29 abril 2010 às 08:00
Estreia – Tudo pode Dar Certo (Whatever Works)
EUA, 09. Direção e roteiro de Woody Allen. Com Larry David, Evan Rachel Wood, Michael McKean, Patrícia Clarkson, Ed Begley Jr, Jessica Hecht.
A melhor tradução para o título seria Qualquer Coisa que Dê Certo. Este é o mais recente filme de Woody Allen (na verdade, ele já tem outro pronto, que se chama You Will Meet a Tall Dark Stranger, com Anthony Hopkins e Naomi Watts). Foi um novo fracasso de bilheteria, que se seguiu ao Vicky Christina Barcelona.
O papel central de Boris foi escrito originalmente para o ator Zero Mostel (Primavera para Hitler), mas quando ele morreu, em 1977, foi engavetado. Quando havia a ameaça de uma greve de roteiristas, Woody escolheu este roteiro velho para ser seu próximo filme, chamando para o papel principal o criador da série Seinfeld e astro de Curb Your Entusiasm, Larry David. O papel poderia ter servido para o próprio Woody e por vezes Larry parece imitar o diretor, inclusive na sua marca registrada de gaguejar.

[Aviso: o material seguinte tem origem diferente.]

(** One response: [cmd] has been read, [rest] is [buf[pos:]] after it and [again]
    the rest of the loop.  [handleDriverResponses] is given the context of its
    call ([incoming = Some ctx]); [parseDriverResponses] has no case for
    BR_TRANSACTION ([None]). *)
Definition driver_command
    (again : list Z → list Z → option BinderTransactionData →
             KM (K:=K) (W:=W) (list Z * option BinderTransactionData))
    (incoming : option (option context)) (cmd : Z) (rest : list Z) (commands : list Z)
    (reply : option BinderTransactionData) : KM (K:=K) (W:=W) (list Z * option BinderTransactionData) :=
  if is_quiet cmd then again rest commands reply
  else if cmd =? BRError then
    if len rest <? 4 then throw (EText "kernel: short BR_ERROR payload")
    else throw (EText ("kernel: BR_ERROR " +:+ pretty (i32 (le_num (take 4 rest))))%string)
  else if is_refs cmd then
    if len rest <? 16 then throw (short_payload "ptr/cookie" cmd)
    else answer_refs cmd (le_num (take 8 rest)) (le_num (take 8 (drop 8 rest)));;
         again (drop 16 rest) commands reply
  else if is_death cmd then
    if len rest <? 8 then throw (short_payload "cookie" cmd)
    else answer_death cmd (le_num (take 8 rest));; again (drop 8 rest) commands reply
  else if cmd =? BRReply then
    if len rest <? binderTransactionDataSize then throw (short_tx "BR_REPLY" (len rest))
    else tx ← lift (UnmarshalBinary (slice rest 0 binderTransactionDataSize));
         again (drop 64 rest) commands (Some tx)
  else if (cmd =? BRTransaction) && bool_decide (is_Some incoming) then
    if len rest <? binderTransactionDataSize then throw (short_tx "BR_TRANSACTION" (len rest))
    else tx ← lift (UnmarshalBinary (slice rest 0 binderTransactionDataSize));
         handleIncomingTransaction (default None incoming) tx;;
         again (drop 64 rest) commands reply
  else if cmd =? BRDeadReply then throw ErrDeadReply
  else if cmd =? BRFailedReply then throw ErrFailedReply
  else throw (EText ("kernel: unsupported binder response command " +:+ hex cmd)%string).

(** The loop.  Each turn consumes four bytes, so the number of bytes is fuel
    enough. *)
Fixpoint driver_responses (fuel : nat) (incoming : option (option context)) (rest : list Z)
    (commands : list Z) (reply : option BinderTransactionData)
  : KM (K:=K) (W:=W) (list Z * option BinderTransactionData) :=
  match rest, fuel with
  | [], _ => mret (commands, reply)
  | _, O => panic "out of fuel"
  | _, S f =>
      if len rest <? 4 then throw (short_tail (len rest))
      else
        let cmd := le_num (take 4 rest) in
        driver_command (driver_responses f incoming) incoming cmd (drop 4 rest) (commands ++ [cmd]) reply
  end.

Definition handleDriverResponses (ctx : option context) (buf : list Z) :=
  driver_responses (length buf) (Some ctx) buf [] None.
Definition parseDriverResponses (buf : list Z) := driver_responses (length buf) None buf [] None.

(** The looper's [handleCommands], likewise. *)
Definition looper_command (again : list Z → KM (K:=K) (W:=W) unit) (ctx : option context) (cmd : Z)
    (rest : list Z) : KM (K:=K) (W:=W) unit :=
  if is_quiet cmd then again rest
  else if is_refs cmd then
    if len rest <? 16 then throw (short_payload "ptr/cookie" cmd)
    else answer_refs cmd (le_num (take 8 rest)) (le_num (take 8 (drop 8 rest)));; again (drop 16 rest)
  else if is_death cmd then
    if len rest <? 8 then throw (short_payload "cookie" cmd)
    else answer_death cmd (le_num (take 8 rest));; again (drop 8 rest)
  else if cmd =? BRTransaction then
    if len rest <? binderTransactionDataSize then throw (short_tx "BR_TRANSACTION" (len rest))
    else tx ← lift (UnmarshalBinary (slice rest 0 binderTransactionDataSize));
         handleTransaction ctx tx;; again (drop 64 rest)
  else throw (EText ("kernel: unsupported looper command " +:+ hex cmd)%string).

Fixpoint looper_commands (fuel : nat) (ctx : option context) (rest : list Z) : KM (K:=K) (W:=W) unit :=
  match rest, fuel with
  | [], _ => mret tt
  | _, O => panic "out of fuel"
  | _, S f =>
      if len rest <? 4 then throw (EText ("kernel: short looper command buffer tail: " +:+ pretty (len rest))%string)
      else looper_command (looper_commands f ctx) ctx (le_num (take 4 rest)) (drop 4 rest)
  end.

Definition handleCommands (ctx : option context) (buf : list Z) := looper_commands (length buf) ctx buf.

(** ** Outgoing transactions *)

(** The read loop: at most [n] more reads while no reply has come. *)
Fixpoint await_reply (n : nat) (incoming : option (option context)) (commands : list Z)
    (reply : option BinderTransactionData) : KM (K:=K) (W:=W) (list Z * option BinderTransactionData) :=
  match n, reply with
  | S n', None =>
      next ← Read 256;
      got ← consumed next;
      r ← driver_responses (length got) incoming got [] None;
      await_reply n' incoming (commands ++ r.1) r.2
  | _, _ => mret (commands, reply)
  end.

(** What the two transact functions do with the reply. *)
Definition free_reply (reply : BinderTransactionData) : KM (K:=K) (W:=W) unit :=
  if td_DataBuffer reply =? 0 then mret tt else FreeBuffer (td_DataBuffer reply).

Definition finish_reply (reply : BinderTransactionData)
  : KM (K:=K) (W:=W) (option (list Z) * list ParcelObject) :=
  r ← copyTransactionPayload reply;
  if negb (Z.land (td_Flags reply) TFStatus =? 0)
  then free_reply reply;; throw (statusReplyError (default [] r.1))
  else acquireParcelObjects r.2;; free_reply reply;; mret r.

(** [transactHandleParcel] of the backend ([incoming = Some ctx], eight reads)
    and of the driver ([None], three reads). *)
Definition transact_parcel (incoming : option (option context)) (reads : nat) (handle code : Z)
    (payload offsets : option (list Z)) (fl : Z)
  : KM (K:=K) (W:=W) (option (list Z) * list ParcelObject) :=
  let oneway := negb (Z.land fl FlagOneway =? 0) in
  let tx := mkTD handle 0 code (if oneway then Z.lor TFAcceptFD TFOneWay else TFAcceptFD) 0 0 0 0 0 0 in
  tx' ← setTransactionPayload tx payload offsets;
  bwr ← WriteCommand BCTransaction (MarshalBinary tx') 256;
  got ← consumed bwr;
  first ← driver_responses (length got) incoming got [] None;
  if oneway then mret (None, [])
  else
    last ← await_reply reads incoming first.1 first.2;
    match last.2 with
    | None => throw (EText ("kernel: did not receive BR_REPLY, commands=[" +:+
                            String.concat " " (commandNames last.1) +:+ "]")%string)
    | Some reply => finish_reply reply
    end.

Infelizmente, o diretor não deve ter revisto o script, que parece ser velho, com piadas antigas que aparentam requentadas e sem polimento, principalmente no começo, elas simplesmente não são muito engraçadas, repisando clichês do autor.

A ideia básica é que, o herói, é um senhor judeu com mania de suicídio (que o deixaram apenas manco e ainda mais pessimista). Posando de intelectual para os amigos de bar, falando diretamente para a câmera (a quem de vez em quando ele próprio comanda), conta sua história, que começa muito mal, quando sem maior lógica ele dá abrigo a uma jovem sulista Melodie (a sempre encantadora Evan Rachael Wood), que passa a viver em sua casa e que, com o tempo, passa a admirá-lo e até propondo casamento.
A diferença de idade não é muito explorada, já que a história pula para um ano depois, deixando Larry em segundo plano. E, na verdade, o filme melhora muito com a entrada em cena da mãe de Melodie, a parceira de vários filmes de Allen, Patrícia Clarkson (ela chega como Marietta, a sogra chata e religiosa, mas aos poucos vai mudando e vira artista passando a morar com dois homens ao mesmo tempo!).
Mais tarde, vai surgir também o pai de Melodie (Ed Begley Jr) e um ator bonitão que a sogra empurra para a filha (o promissor Henry Cavill). Ou seja, o filme, apesar de sem brilho e originalidade, ganha força e acaba sendo mesmo simpático e divertido. Em particular no final.
É engraçado como os fãs de Woody Allen perdoam tudo e mantêm a boa vontade com seus trabalhos. Mesmo os mais fracos (ele continua o mesmo, com letreiros sóbrios, canções antigas, citações de seus favoritos, que aqui incluem: Fred Astaire, A Felicidade Não se Compra, E o Vento Levou, My Fair Lady, uma cena de A Marca de Maldade, de Orson Welles, e desta vez tem a nossa bossa nova Desafinado como música de fundo).
No final das contas, não era para ser tão mal recebido e a falha do protagonista se dilui. O problema é que David faz uma pessoa antipática, coisas que ele parece ser mesmo na vida real. O ideal seria um ator como Walter Matthau, que fazia o rabugento, mas ao mesmo tempo era simpaticão.
Enfim, melhor do que se esperava e se dizia. Ou seja, não confie mesmo nos críticos, em especial, os americanos.